Last update: September 18th, 2019 at 6:00 pm
In late January 2016, two low-pressure systems merged into a potent nor’easter, creating a massive winter storm that pummeled the northeastern United States. The massive storm, named Winter Storm Jonas by The Weather Channel and dubbed Snowzilla by local media, was responsible for at least fourteen storm-related deaths, some due to accidents, some to hypothermia and some to shoveling the heavy snow from sidewalks and driveways. It also was responsible for the cancellation of at least 9,500 flights and the stranding of thousands in cars and trucks on highways in Pennsylvania and Kentucky. Hurricane-force winds battered the coastlines, leading to serious flooding and beach erosion.
The Moderate Resolution Imaging Spectroradiometer (MODIS) aboard NASA’s Aqua satellite captured this true-color image of the aftermath of the storm at 18:30 UTC (1:30 p.m. EST) on January 24. Snow lies on the ground in a huge swath from Missouri to Maine, as well as southern Canada.

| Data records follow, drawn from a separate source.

Lemma aset_middle {A} (pre : list A) x rest v : aset (pre ++ x :: rest) (Z.of_nat (length pre)) v = Some (pre ++ v :: rest).
Proof.
  unfold aset. rewrite length_app. cbn [length]. destruct (Z.leb_spec 0 (Z.of_nat (length pre))); [|lia].
  destruct (Z.ltb_spec (Z.of_nat (length pre)) (Z.of_nat (length pre + S (length rest)))); [|lia]. cbn [andb].
  by rewrite Nat2Z.id, insert_app_r_alt, Nat.sub_diag by lia.
Qed.

Section ending.
(** The message ends at [e] and [tail] is what the end mark and what comes after it give. *)
Context (e e2 : ramcoder) (b : list bool) (n : nat) (w : list bool).
Context (Hoke : coding_ok e) (Hend : coded e 256 b n e2) (Hw : within (lower e2) (upper e2) (pend e2) w) (Hlen : (16 + pend e <= length (b ++ w))%nat).
Lemma copy_field_get buf pos pre field post var n :
  buf = pre ++ field ++ post -> pos = Z.of_nat (length pre) -> length var = length field ->
  n = Z.of_nat (length field) -> bytes buf -> bytes var -> n < 2 ^ 28 ->
  copy_field 1 buf var n pos = Some (buf, field, Z.of_nat (length (pre ++ field))).
Proof.
  intros -> -> Hl -> Hb Hf Hn. rewrite !Forall_app in Hb. destruct Hb as (? & ? & ?).
  unfold copy_field. rewrite Nat2Z.id, drop_app_length.
  rewrite copybits_eq; rewrite ?length_app; try done; try lia; [|by apply Forall_app].
  step. change (truth 1) with true. cbv iota.
  rewrite !take_app_length, Nat2Z.id, take_app_length, drop_ge, app_nil_r by lia. do 2 f_equal. lia.
Qed.

(** ** Properties *)

(** What arrives: without a sender there is no signature. *)
Definition received (h : header) : header :=
  if senderbits h =? 0
  then mkHeader (senderpub h) (senderbits h) zero256 (timestamp h) (destbits h) else h.

(** The message header survives the wire: writing it with [hostnet777_serialize] into a
    buffer that is large enough and reading the buffer back, whatever the variables held
    before, yields the same fields, the signature exactly when there is a sender; both
    directions report the size of the header, and the rest of the buffer is untouched. *)
Theorem hostnet777_serialize_roundtrip h h0 buf :
  header_ok h -> header_ok h0 -> bytes buf -> (length (header_bytes h) <= length buf)%nat ->
  let n := length (header_bytes h) in
  let buf' := header_bytes h ++ drop n buf in
  hostnet777_serialize 0 h buf = Some (Z.of_nat n, received h, buf') /\
  hostnet777_serialize 1 h0 buf' = Some (Z.of_nat n, received h, buf').
Proof.
  intros (Hp & Hlp & Hs & Hls & Hsb & Hdb & Hts) (Hp0 & Hlp0 & Hs0 & Hls0 & _) Hbuf Hfit n buf'.
  assert (Hn : n = if senderbits h =? 0 then 52%nat else 84%nat).
  { unfold n, header_bytes. rewrite !length_app, !le_bytes_length, Hlp. by destruct (_ =? _); rewrite ?Hls. }
  fold n in Hfit. rewrite Hn in Hfit.
  assert (Hval : forall k x, 0 <= x < 2 ^ (8 * Z.of_nat k) -> le_val (le_bytes k x) = x).
  { intros. rewrite le_val_bytes. by apply Z.mod_small. }
  assert (B8 : forall x, bytes (le_bytes 8 x)) by (intros; apply le_bytes_bytes).
  assert (B4 : forall x, bytes (le_bytes 4 x)) by (intros; apply le_bytes_bytes).
  assert (Hbb : bytes buf').
  { unfold buf', header_bytes. rewrite !Forall_app. split_and!; try done.
    - by destruct (_ =? _).
    - by apply Forall_drop. }
  assert (Hfitb : (52 <= length buf)%nat) by (destruct (senderbits h =? 0); lia).
  split.
  - unfold hostnet777_serialize.
    rewrite (copy_field_put buf 0 [] buf); rewrite ?le_bytes_length; try done; try lia. step.
    rewrite (copy_field_put _ _ (le_bytes 8 (destbits h)) (drop 8 buf)); try done;
      rewrite ?length_app, ?le_bytes_length, ?length_drop, ?Hlp; try lia.
    2: { rewrite Forall_app. split_and!; first [apply B8 | apply B4 | done | by apply Forall_drop]. }
    step. rewrite drop_drop. cbn [Nat.add].
    rewrite (copy_field_put _ _ (le_bytes 8 (destbits h) ++ senderpub h) (drop 40 buf)); try done;
      rewrite ?length_app, ?le_bytes_length, ?length_drop, ?Hlp; try lia.
    2: { rewrite !Forall_app. split_and!; first [apply B8 | apply B4 | done | by apply Forall_drop]. }
    step. rewrite drop_drop. cbn [Nat.add].
    rewrite (copy_field_put _ _ ((le_bytes 8 (destbits h) ++ senderpub h) ++ le_bytes 8 (senderbits h)) (drop 48 buf)); try done;
      rewrite ?length_app, ?le_bytes_length, ?length_drop, ?Hlp; try lia.
    2: { rewrite !Forall_app. split_and!; first [apply B8 | apply B4 | done | by apply Forall_drop]. }
    step. rewrite drop_drop. cbn [Nat.add]. rewrite !Hval by done.
    unfold received, buf', header_bytes. fold n. rewrite Hn.
    destruct (Z.eqb_spec (senderbits h) 0) as [E|E]; cbn [negb].
    + rewrite app_nil_r, <- !app_assoc. done.
    + rewrite (copy_field_put _ _ (((le_bytes 8 (destbits h) ++ senderpub h) ++ le_bytes 8 (senderbits h)) ++ le_bytes 4 (timestamp h)) (drop 52 buf)); try done;
      rewrite ?length_app, ?le_bytes_length, ?length_drop, ?Hlp, ?Hls; try lia.
      2: { rewrite !Forall_app. split_and!; first [apply B8 | apply B4 | done | by apply Forall_drop]. }
      step. rewrite drop_drop. cbn [Nat.add]. rewrite <- !app_assoc. by destruct h.
  - unfold hostnet777_serialize.
    set (A := le_bytes 8 (destbits h)) in *. set (P := senderpub h) in *.
    set (B := le_bytes 8 (senderbits h)) in *. set (T := le_bytes 4 (timestamp h)) in *.
    set (S := if senderbits h =? 0 then [] else sig h).
    set (R := drop n buf) in *.
    assert (E1 : buf' = [] ++ A ++ (P ++ B ++ T ++ S ++ R)) by (unfold buf', header_bytes; by rewrite <- !app_assoc).
    assert (E2 : buf' = A ++ P ++ (B ++ T ++ S ++ R)) by done.
    assert (E3 : buf' = (A ++ P) ++ B ++ (T ++ S ++ R)) by (rewrite E1; by rewrite <- !app_assoc).
    assert (E4 : buf' = ((A ++ P) ++ B) ++ T ++ (S ++ R)) by (rewrite E1; by rewrite <- !app_assoc).
    assert (LA : length A = 8%nat) by apply le_bytes_length.
    assert (LB : length B = 8%nat) by apply le_bytes_length.
    assert (LT : length T = 4%nat) by apply le_bytes_length.
    rewrite (copy_field_get _ _ _ _ _ _ _ E1); rewrite ?le_bytes_length, ?LA; try done; try apply B8. step.
    rewrite (copy_field_get _ _ _ _ _ _ _ E2); rewrite ?Hlp, ?Hlp0; try done; try lia. step.
    rewrite (copy_field_get _ _ _ _ _ _ _ E3); rewrite ?le_bytes_length, ?LB; try done; try apply B8. step.
    rewrite (copy_field_get _ _ _ _ _ _ _ E4); rewrite ?le_bytes_length, ?LT; try done; try apply B4. step.
    unfold A, B, T. rewrite !Hval by done. unfold received. rewrite Hn.
    destruct (Z.eqb_spec (senderbits h) 0) as [E|E]; cbn [negb]; [done|].
    assert (E5 : buf' = (((A ++ P) ++ B) ++ T) ++ sig h ++ R).
    { rewrite E1. unfold S. destruct (Z.eqb_spec (senderbits h) 0); [done|]. by rewrite <- !app_assoc. }
    rewrite (copy_field_get _ _ _ _ _ _ _ E5); rewrite ?Hls, ?Hls0; try done. step. by destruct h.
Qed.

Lemma hostnet777_serialize_roundtrip_witness :
  let h := mkHeader (replicate 32 7) 99 (replicate 32 8) 1446000000 (2 ^ 63) in
  let h0 := mkHeader (replicate 32 1) 2 (replicate 32 3) 4 5 in
  hostnet777_serialize 0 h (replicate 90 255) = Some (84, received h, header_bytes h ++ drop 84 (replicate 90 255)) /\
  hostnet777_serialize 1 h0 (header_bytes h ++ drop 84 (replicate 90 255))
    = Some (84, received h, header_bytes h ++ drop 84 (replicate 90 255)).
Proof.
  cbv zeta.
  apply (hostnet777_serialize_roundtrip (mkHeader (replicate 32 7) 99 (replicate 32 8) 1446000000 (2 ^ 63))
    (mkHeader (replicate 32 1) 2 (replicate 32 3) 4 5) (replicate 90 255)).
  - unfold header_ok. cbn [senderpub senderbits sig timestamp destbits].
    split_and!; try done; by apply (bytes_replicate 32).
  - unfold header_ok. cbn [senderpub senderbits sig timestamp destbits].
    split_and!; try done; by apply (bytes_replicate 32).
  - by apply (bytes_replicate 90).
  - vm_compute. lia.
Defined.

(** [C10] The hand history is read back as it was written: any sequence of records whose
    payloads have the sizes the parser assumes and that fits the buffer is appended by
    [pangea_summary], and the loop of [pangea_dispsummary] finds exactly these records,
    ending at the end of the history; one round per record is enough fuel. *)
Theorem pangea_summary_log_roundtrip d l v fuel :
  summary d = [] -> Forall entry_ok l -> Z.of_nat (length (log_bytes l)) <= SUMMARY_MAX ->
  (length l < fuel)%nat ->
  exists d', put_entries d l = Some d' /\ d' = d.[summary <- log_bytes l] /\
    pangea_dispsummary fuel v (summary d') (Z.of_nat (length (summary d'))) 0
      = Some (map entry_parsed l).
Proof.
  intros Hd Hl Hfit Hf. eexists. split; [rewrite put_entries_eq; rewrite ?Hd; done|].
  split; [done|]. cbn.
  apply (dispsummary_log l v _ []); [done| |done|done]. by apply log_bytes_bytes.
Qed.
(* ===== verification/Funds.v ===== *)
(** * pangeafunds.c: chips, bets, pots and the betting rounds

    The operations act on a [node] and return [None] on undefined behaviour (an index out
    of its array, a division by zero).  [slot] is [hn->client->H.slot], the node's own seat;
    [now] is what [time(NULL)] returns; [turni], [cardi] and [senderind] are read from the
    received command.  A command that is sent is appended to [out].  Not modelled: printing,
    the JSON of the status and history displays, and the rendering of a hand as text. *)
From Stdlib Require Import ZArith Lia String.
From stdpp Require Import base list numbers option.
From S2P Require Import Prelude Bits Pangea Summary.
Open Scope Z_scope.

Definition SATOSHIDEN : Z := 100000000.
(** pangea777.c:34-34 [PANGEA_MINRAKE_MILLIS] *)
Definition PANGEA_MINRAKE_MILLIS : Z := 5.
(** pangea777.c:37-37 [PANGEA_BTCMAXRAKE] *)
Definition PANGEA_BTCMAXRAKE : Z := SATOSHIDEN / 100.
(** pangea777.c:38-38 [PANGEA_MAXRAKE] *)
Definition PANGEA_MAXRAKE : Z := 3 * SATOSHIDEN.

(** The memory of an array of 64-bit numbers. *)
Definition mem64 (l : list Z) : list Z := concat (map (le_bytes 8) l).

(** pangea777.c:260-298 [pangea_sendcmd]: the command and its destination; the JSON text
    around it and the transport are left out. *)
Definition pangea_sendcmd (slot : Z) (nd : node) (cmdstr : string) (destplayer : Z)
    (data : list Z) (cardi turni : Z) : option node :=
  _ ← pangea_ind (sp nd) slot;
  dest ← (if destplayer <? 0 then Some None
          else s ← pangea_slot (sp nd) destplayer;
               pub ← aget (playerpubs (sp nd)) s; Some (Some pub));
  Some nd.[out <- out nd ++ [Sendcmd cmdstr dest data cardi turni]].

Definition summary_add (nd : node) (type : Z) (arg0 arg1 : list Z) : option node :=
  d ← pangea_summary (dp nd) type arg0 (Z.of_nat (length arg0)) arg1 (Z.of_nat (length arg1));
  Some nd.[dp <- d].

(** pangeafunds.c:263-272 [pangea_fold] *)
Definition pangea_fold (nd : node) (player : Z) : option node :=
  let h := hand (dp nd) in
  bs ← aset (betstatus h) player CARDS777_FOLD;
  acts ← aset (actions h) player CARDS777_FOLD;
  b ← aget (bets h) player;
  summary_add
    (on_hand (fun h => h.[handmask <- u32 (Z.lor (handmask h) (Z.shiftl 1 player))]
                        .[betstatus <- bs].[actions <- acts]) nd)
    CARDS777_FOLD [u8 player] (le_bytes 8 b).

(** pangeafunds.c:274-280 [pangea_totalbet] *)
Definition pangea_totalbet (d : pubdata) : option Z :=
  for_loopM (Z.to_nat (dN d)) 0 (fun j total =>
    b ← aget (bets (hand d)) j; Some (u64 (total + b))) 0.

(** pangeafunds.c:282-296 [pangea_actives]: the count and [*activej]. *)
Definition pangea_actives (d : pubdata) : option (Z * Z) :=
  for_loopM (Z.to_nat (dN d)) 0 (fun i '(n, activej) =>
    b ← aget (betstatus (hand d)) i;
    if negb (b =? CARDS777_FOLD)
    then Some (n + 1, if activej <? 0 then i else activej) else Some (n, activej)) (0, -1).

(** pangeafunds.c:354-367 [pangea_bet] The start of [pangea_bet]: all in, or a raise that is
    too small is clipped.  The amount, the action and the new [betstatus]. *)
Definition bet_choice (h : handinfo) (player bal bet action : Z) : option (Z * Z * list Z) :=
  if (0 <? bet) && (bal <=? bet) then
    bs ← aset (betstatus h) player CARDS777_ALLIN; Some (bal, CARDS777_ALLIN, bs)
  else if (betsize h <? bet) && (lastraise h <? bet) && (bet <? i64 (Z.shiftl (lastraise h) 1))
  then Some (lastraise h, CARDS777_RAISE, betstatus h)
  else Some (bet, action, betstatus h).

Snow totals topped 30 inches (76 cm) in at least four states, with accumulations of 2 – 3 feet (0.6 – 0.9 meters) being common in the heaviest-hit areas. The storm set quite a number of snowfall records in the Mid-Atlantic north to New York City. In the Baltimore/Washington area, all three airports received record snowfall according to NOAA’s National Weather Service, with Baltimore Washington International (BWI) recording 29.2 inches (74.2 cm) by January 24. The most extreme snowfall was 42 in (106.7 cm) in Glengary, West Virginia.